Women aren’t having kids because of the president – according to one “motherhood clarity” therapist.
On May 31, The Washington Post weighed in on the “child-free life” and “Why so many American women are deciding not to have kids.” Inside the piece, columnist Petula Dvorak outlined multiple reasons, including President Trump.
Dvorak centered her piece on a recent report by the National Center for Health Statistics that showed a “sinking” U.S. birth rate. In 2017, only “3.8 million babies were born,” she wrote, which was the “lowest number in three decades.”
There are “plenty of reasons,” wrote Dvorak, from the wage gap to paid leave for new parents. And then there was President Trump.

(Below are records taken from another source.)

(** ** Reading the memory *)

Definition rd8 (a : Z) : M mach Z := gets (λ s, load8 (phys s) a).
Definition rd16 (a : Z) : M mach Z := gets (λ s, load16 (phys s) a).
Definition rd32 (a : Z) : M mach Z := gets (λ s, load32 (phys s) a).
Definition rd_bytes (a n : Z) : M mach (list Z) := gets (λ s, (λ i, load8 (phys s) (a + i)) <$> seqZ 0 n).

Fixpoint sum_bytes (n : nat) (addr : Z) (m : memory) : Z :=
  match n with
  | O => 0
  | S n' => load8 m addr + sum_bytes n' (addr + 1) m
  end.

(** [sum(addr, len)] of both files: [len] is an [int], and so is the sum, which is converted
    to a byte at the end. *)
Definition sum (addr len : Z) : M mach Z :=
  let! t := gets (λ s, sum_bytes (Z.to_nat (s32 len)) addr (phys s)) in
  if t <? 2147483648 then ret (u8 t) else fault.

(** ** acpi.c *)

Definition ACPI_RSDP_SIG1 : Z := 541348690.
Definition ACPI_RSDP_SIG2 : Z := 542266448.
Definition ACPI_RSDT_SIG : Z := 1413763922.
Definition ACPI_XSDT_SIG : Z := 1413763928.
Definition ACPI_MADT_SIG : Z := 1128878145.
Definition RSDP_SIZE : Z := 36.

Definition acpi_probe_rsdp_aux (addr length : Z) : M mach Z :=
  let e := u32 (addr + length) in
  loopw (λ p,
    if p <? e then
      let! s1 := rd32 p in
      let! s2 := rd32 (p + 4) in
      if (s1 =? ACPI_RSDP_SIG1) && (s2 =? ACPI_RSDP_SIG2) then
        let! c := sum p RSDP_SIZE in
        ret (if c =? 0 then inr p else inl (u32 (p + 16)))
      else ret (inl (u32 (p + 16)))
    else ret (inr 0)) addr.

(** The segment that the BIOS data area names, as an address: [bda[0x0F]] and [bda[0x0E]]. *)
Definition ebda : M mach Z :=
  let! h := rd8 (1024 + 15) in
  let! l := rd8 (1024 + 14) in
  ret (Z.shiftl (Z.lor (Z.shiftl h 8) l) 4).

Definition acpi_probe_rsdp : M mach Z :=
  let! p := ebda in
  let! r := if nz p then acpi_probe_rsdp_aux p 1024 else ret 0 in
  if nz r then ret r else acpi_probe_rsdp_aux 917504 131071.

(** A table at [t] with the signature [sig] and the right sum. *)
Definition sdt_valid (t sig : Z) : M mach bool :=
  let! s := rd32 t in
  if s =? sig then
    let! len := rd32 (t + 4) in
    let! c := sum t len in
    ret (c =? 0)
  else ret false.

Definition acpi_probe_rsdt (rsdp : Z) : M mach Z :=
  KERN_ASSERT (nz rsdp) ;;;
  let! rsdt := rd32 (rsdp + 16) in
  if rsdt =? 0 then ret 0
  else
    let! b := sdt_valid rsdt ACPI_RSDT_SIG in
    ret (if b then rsdt else 0).

(** The first table with the signature [sig] among the entries of [size] bytes from
    [rsdt + 36] on; of an entry of eight bytes the lower half is taken. *)
Definition probe_ent (size rsdt sig : Z) : M mach Z :=
  KERN_ASSERT (nz rsdt) ;;;
  let! len := rd32 (rsdt + 4) in
  let e := u32 (rsdt + len) in
  loopw (λ i,
    if u32 (rsdt + 36 + size * i) <? e then
      let! hdr := rd32 (rsdt + 36 + size * i) in
      let! b := sdt_valid hdr sig in
      ret (if b then inr hdr else inl (i + 1))
    else ret (inr 0)) 0.

Definition acpi_probe_rsdt_ent (rsdt sig : Z) : M mach Z := probe_ent 4 rsdt sig.

Definition acpi_probe_xsdt (rsdp : Z) : M mach Z :=
  KERN_ASSERT (nz rsdp) ;;;
  let! xsdt := rd32 (rsdp + 24) in
  if xsdt =? 0 then ret 0
  else
    let! b := sdt_valid xsdt ACPI_XSDT_SIG in
    ret (if b then xsdt else 0).

Definition acpi_probe_xsdt_ent (xsdt sig : Z) : M mach Z := probe_ent 8 xsdt sig.

(** ** pcpu_mp.c: the processors *)

Definition set_lapicid (id b : Z) (x : pcpuinfo) : pcpuinfo := {|
  lapicid := id; bsp := b; cpuid_high := cpuid_high x; vendor := vendor x; cpu_vendor := cpu_vendor x;
  family := family x; model := model x; cpu_step := cpu_step x; ext_family := ext_family x; ext_model := ext_model x;
  brand_idx := brand_idx x; clflush_size := clflush_size x; max_cpu_id := max_cpu_id x; apic_id := apic_id x;
  feature1 := feature1 x; feature2 := feature2 x; l1_cache_size := l1_cache_size x;
  l1_cache_line_size := l1_cache_line_size x; cpuid_exthigh := cpuid_exthigh x |}.

Definition pcpu_mp_init_cpu (idx lapic_id is_bsp : Z) : M mach unit :=
  KERN_ASSERT (((is_bsp =? 1) && (idx =? 0)) || (is_bsp =? 0)) ;;;
  if idx >=? NUM_CPUS then ret tt
  else zoom (mod_pcpu_arch_info idx (set_lapicid lapic_id is_bsp)).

“What about a Trump effect?” she asked. According to marriage and family therapist Ann Davidman, it’s affecting the birth rate.
“I talked to one therapist in left-coast California who specializes in helping women decide whether they want to become mothers,” Dvorak said of Davidman. “She said a potential client canceled her spot in a class right after the election.”
Davidman remembered that woman leaving a message declaring, “When Trump was elected, I didn’t need your class to decide.” She’s not alone. According to Dvorak, Davidman has “heard lots of versions of that.”
That’s because Davidman has access to “hundreds of women struggling with motherhood” as a “Motherhood Clarity Mentor” online.
In a 2017 blog, Davidman revealed that she herself is “delighted—overjoyed, really— that I do not have a child.” For undecided women, she suggests they “go deep inside and ask” two questions: “Do you want to be a mom?” and “Do you want to raise a child, or do you want to contribute to the next generation?”
But does it have to be an either-or situation? Davidman forgets that raising a child doesn’t just contribute to the next generation; it creates it.